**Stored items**
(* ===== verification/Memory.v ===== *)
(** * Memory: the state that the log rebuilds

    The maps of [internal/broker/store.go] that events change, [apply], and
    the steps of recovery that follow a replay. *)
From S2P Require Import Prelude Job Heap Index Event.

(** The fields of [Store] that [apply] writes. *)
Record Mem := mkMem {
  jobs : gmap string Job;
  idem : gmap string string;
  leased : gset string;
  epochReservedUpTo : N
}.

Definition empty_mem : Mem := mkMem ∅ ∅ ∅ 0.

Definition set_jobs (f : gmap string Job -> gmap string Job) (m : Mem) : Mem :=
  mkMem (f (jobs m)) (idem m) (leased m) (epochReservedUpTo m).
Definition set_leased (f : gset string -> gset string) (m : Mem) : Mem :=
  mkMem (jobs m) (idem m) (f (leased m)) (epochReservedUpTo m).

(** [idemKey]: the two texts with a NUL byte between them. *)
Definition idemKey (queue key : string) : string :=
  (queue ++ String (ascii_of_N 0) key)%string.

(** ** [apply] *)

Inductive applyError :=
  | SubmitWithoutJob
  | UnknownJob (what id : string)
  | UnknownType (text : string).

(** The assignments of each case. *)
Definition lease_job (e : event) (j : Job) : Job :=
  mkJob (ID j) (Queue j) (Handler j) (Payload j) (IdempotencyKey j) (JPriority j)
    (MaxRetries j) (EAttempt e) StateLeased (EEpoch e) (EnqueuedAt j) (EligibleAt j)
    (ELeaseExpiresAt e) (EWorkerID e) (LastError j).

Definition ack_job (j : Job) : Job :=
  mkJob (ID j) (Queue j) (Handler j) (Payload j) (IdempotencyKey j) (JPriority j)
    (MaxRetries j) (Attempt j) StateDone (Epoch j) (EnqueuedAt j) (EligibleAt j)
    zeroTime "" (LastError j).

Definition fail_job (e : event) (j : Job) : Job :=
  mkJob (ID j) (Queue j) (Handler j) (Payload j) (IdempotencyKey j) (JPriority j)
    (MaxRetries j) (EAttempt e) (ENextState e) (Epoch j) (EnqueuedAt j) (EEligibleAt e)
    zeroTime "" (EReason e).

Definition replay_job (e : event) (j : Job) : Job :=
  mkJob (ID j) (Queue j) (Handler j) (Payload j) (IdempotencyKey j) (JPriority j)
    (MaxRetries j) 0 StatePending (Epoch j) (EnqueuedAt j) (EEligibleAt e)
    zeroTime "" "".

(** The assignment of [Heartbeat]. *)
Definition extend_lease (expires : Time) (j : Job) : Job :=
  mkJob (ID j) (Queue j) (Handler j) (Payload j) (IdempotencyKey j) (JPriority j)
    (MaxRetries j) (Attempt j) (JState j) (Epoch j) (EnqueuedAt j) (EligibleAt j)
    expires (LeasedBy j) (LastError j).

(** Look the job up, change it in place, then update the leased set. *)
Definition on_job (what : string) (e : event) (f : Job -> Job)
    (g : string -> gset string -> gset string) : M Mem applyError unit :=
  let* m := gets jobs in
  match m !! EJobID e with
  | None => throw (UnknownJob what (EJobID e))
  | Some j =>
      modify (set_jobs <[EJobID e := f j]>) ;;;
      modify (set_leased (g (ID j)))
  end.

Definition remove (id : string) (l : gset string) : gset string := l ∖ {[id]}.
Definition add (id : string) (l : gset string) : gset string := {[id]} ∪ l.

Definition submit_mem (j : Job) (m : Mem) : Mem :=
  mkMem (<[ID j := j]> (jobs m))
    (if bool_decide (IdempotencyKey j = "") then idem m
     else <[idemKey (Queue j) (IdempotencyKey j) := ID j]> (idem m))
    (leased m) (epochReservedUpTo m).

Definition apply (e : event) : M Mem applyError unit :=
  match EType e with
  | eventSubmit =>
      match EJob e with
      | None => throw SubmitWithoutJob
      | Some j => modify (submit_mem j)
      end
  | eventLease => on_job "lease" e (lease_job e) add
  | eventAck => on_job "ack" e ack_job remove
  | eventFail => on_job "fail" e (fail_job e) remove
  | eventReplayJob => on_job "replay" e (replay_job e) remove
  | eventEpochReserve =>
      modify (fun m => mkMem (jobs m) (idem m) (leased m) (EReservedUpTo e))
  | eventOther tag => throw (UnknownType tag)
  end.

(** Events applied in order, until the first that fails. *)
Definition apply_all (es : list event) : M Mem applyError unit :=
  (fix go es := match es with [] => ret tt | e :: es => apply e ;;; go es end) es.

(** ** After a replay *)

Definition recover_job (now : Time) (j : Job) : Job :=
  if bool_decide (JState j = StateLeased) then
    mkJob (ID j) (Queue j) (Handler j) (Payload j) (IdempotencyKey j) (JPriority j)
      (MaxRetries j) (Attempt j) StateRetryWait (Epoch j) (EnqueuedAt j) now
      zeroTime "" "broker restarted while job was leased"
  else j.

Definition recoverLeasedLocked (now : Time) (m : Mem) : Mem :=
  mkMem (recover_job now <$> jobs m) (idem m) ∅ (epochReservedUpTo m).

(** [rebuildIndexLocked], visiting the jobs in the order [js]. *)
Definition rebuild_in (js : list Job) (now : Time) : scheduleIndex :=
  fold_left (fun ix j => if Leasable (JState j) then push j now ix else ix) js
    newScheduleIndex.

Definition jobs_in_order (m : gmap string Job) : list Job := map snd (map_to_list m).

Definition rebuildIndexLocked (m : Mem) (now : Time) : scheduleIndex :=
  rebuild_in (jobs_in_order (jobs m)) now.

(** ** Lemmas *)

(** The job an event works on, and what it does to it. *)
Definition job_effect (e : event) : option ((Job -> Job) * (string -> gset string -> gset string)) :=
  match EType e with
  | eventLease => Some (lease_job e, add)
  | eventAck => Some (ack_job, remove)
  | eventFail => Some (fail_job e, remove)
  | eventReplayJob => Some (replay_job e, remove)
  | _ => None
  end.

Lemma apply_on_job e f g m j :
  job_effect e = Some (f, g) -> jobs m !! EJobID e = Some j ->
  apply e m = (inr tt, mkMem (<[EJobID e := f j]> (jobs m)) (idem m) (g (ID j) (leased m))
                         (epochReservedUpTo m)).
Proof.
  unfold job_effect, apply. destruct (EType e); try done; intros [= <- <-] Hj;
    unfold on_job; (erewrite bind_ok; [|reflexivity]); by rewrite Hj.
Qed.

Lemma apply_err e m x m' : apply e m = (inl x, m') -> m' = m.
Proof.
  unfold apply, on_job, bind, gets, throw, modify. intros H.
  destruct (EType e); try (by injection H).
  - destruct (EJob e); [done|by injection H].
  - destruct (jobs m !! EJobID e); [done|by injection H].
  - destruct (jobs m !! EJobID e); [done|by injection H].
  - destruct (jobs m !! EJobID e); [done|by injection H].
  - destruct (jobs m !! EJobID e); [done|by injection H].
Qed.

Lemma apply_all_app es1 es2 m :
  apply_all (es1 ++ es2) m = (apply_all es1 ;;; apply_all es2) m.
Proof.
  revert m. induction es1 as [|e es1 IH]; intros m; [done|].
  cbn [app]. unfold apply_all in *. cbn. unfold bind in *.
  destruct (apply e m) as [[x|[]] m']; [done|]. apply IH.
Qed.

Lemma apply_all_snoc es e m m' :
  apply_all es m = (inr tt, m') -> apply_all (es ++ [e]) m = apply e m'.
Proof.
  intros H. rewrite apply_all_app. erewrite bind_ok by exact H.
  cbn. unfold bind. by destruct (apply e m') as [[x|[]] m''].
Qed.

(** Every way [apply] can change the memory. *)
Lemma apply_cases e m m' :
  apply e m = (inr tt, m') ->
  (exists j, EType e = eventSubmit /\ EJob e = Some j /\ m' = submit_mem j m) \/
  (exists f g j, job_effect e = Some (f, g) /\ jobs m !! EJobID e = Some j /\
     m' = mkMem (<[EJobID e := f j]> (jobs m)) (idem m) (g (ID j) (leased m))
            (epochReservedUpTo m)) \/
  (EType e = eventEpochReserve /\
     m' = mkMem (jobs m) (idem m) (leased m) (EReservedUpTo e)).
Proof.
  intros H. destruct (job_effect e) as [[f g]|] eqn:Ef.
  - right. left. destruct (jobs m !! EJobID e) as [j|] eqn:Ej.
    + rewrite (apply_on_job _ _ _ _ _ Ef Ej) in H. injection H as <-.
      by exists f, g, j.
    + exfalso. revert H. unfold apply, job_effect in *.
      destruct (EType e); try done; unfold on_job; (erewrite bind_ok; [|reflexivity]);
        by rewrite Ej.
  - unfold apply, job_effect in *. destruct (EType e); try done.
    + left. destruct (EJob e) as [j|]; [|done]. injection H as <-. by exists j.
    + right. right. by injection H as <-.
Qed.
* * *
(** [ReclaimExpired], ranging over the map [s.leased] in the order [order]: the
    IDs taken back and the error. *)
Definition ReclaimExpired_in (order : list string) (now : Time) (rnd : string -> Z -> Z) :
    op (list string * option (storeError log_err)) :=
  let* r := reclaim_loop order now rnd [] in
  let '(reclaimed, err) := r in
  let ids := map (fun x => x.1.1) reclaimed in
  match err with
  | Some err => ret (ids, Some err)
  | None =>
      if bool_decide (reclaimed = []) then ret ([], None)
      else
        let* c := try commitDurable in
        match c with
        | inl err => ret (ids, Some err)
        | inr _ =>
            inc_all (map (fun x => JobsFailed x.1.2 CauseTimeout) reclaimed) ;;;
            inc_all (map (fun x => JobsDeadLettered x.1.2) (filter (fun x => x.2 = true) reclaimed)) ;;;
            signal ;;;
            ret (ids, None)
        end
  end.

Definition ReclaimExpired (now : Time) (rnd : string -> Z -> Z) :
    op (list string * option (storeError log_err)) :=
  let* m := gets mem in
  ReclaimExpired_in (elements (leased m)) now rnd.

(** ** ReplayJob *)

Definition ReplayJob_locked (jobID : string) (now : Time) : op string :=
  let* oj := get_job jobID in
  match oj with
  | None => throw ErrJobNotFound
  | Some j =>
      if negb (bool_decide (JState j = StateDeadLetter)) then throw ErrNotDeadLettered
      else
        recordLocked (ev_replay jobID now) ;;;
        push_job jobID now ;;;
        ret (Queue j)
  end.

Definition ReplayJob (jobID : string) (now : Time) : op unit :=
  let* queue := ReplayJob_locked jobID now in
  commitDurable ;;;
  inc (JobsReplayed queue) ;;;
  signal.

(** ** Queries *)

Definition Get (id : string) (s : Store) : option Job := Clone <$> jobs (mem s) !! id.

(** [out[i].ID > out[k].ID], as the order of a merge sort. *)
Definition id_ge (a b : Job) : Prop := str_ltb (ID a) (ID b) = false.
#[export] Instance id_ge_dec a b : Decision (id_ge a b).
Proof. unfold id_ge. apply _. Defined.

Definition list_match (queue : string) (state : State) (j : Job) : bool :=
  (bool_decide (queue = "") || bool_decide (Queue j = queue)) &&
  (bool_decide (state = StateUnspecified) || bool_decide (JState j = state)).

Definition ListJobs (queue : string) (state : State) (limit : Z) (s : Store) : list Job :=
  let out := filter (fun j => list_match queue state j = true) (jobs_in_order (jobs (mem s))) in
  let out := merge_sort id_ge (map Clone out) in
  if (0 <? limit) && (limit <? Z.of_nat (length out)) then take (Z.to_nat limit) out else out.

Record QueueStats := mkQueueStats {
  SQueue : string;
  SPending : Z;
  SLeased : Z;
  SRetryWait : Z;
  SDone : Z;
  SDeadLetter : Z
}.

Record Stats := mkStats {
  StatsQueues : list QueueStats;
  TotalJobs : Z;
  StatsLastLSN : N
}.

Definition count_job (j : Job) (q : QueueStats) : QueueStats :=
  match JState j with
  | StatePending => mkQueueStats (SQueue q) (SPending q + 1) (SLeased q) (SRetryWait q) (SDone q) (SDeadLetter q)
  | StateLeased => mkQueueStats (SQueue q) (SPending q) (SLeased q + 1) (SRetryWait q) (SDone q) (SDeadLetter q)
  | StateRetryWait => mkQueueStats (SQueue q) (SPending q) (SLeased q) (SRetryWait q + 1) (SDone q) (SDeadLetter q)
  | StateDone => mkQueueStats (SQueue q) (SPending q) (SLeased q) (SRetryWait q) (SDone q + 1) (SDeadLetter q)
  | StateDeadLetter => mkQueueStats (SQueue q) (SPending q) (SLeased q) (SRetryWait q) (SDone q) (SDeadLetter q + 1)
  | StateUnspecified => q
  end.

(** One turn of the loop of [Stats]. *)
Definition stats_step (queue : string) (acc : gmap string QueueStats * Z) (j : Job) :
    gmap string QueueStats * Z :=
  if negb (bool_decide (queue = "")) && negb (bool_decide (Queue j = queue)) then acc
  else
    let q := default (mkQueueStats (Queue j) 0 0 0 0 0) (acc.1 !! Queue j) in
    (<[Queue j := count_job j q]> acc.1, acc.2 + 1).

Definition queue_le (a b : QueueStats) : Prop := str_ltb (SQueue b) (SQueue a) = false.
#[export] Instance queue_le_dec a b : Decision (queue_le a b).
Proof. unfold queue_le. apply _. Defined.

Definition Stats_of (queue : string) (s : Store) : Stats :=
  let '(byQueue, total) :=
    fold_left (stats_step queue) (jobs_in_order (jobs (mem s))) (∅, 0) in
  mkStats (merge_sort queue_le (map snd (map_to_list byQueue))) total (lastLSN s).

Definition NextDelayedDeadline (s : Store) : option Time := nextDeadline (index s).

**Exercise goal**
Match on "StateDeadLetter" and report each line of the data above that has it.

**Your response**
      if negb (bool_decide (JState j = StateDeadLetter)) then throw ErrNotDeadLettered
  | StateDeadLetter => mkQueueStats (SQueue q) (SPending q) (SLeased q) (SRetryWait q) (SDone q) (SDeadLetter q + 1)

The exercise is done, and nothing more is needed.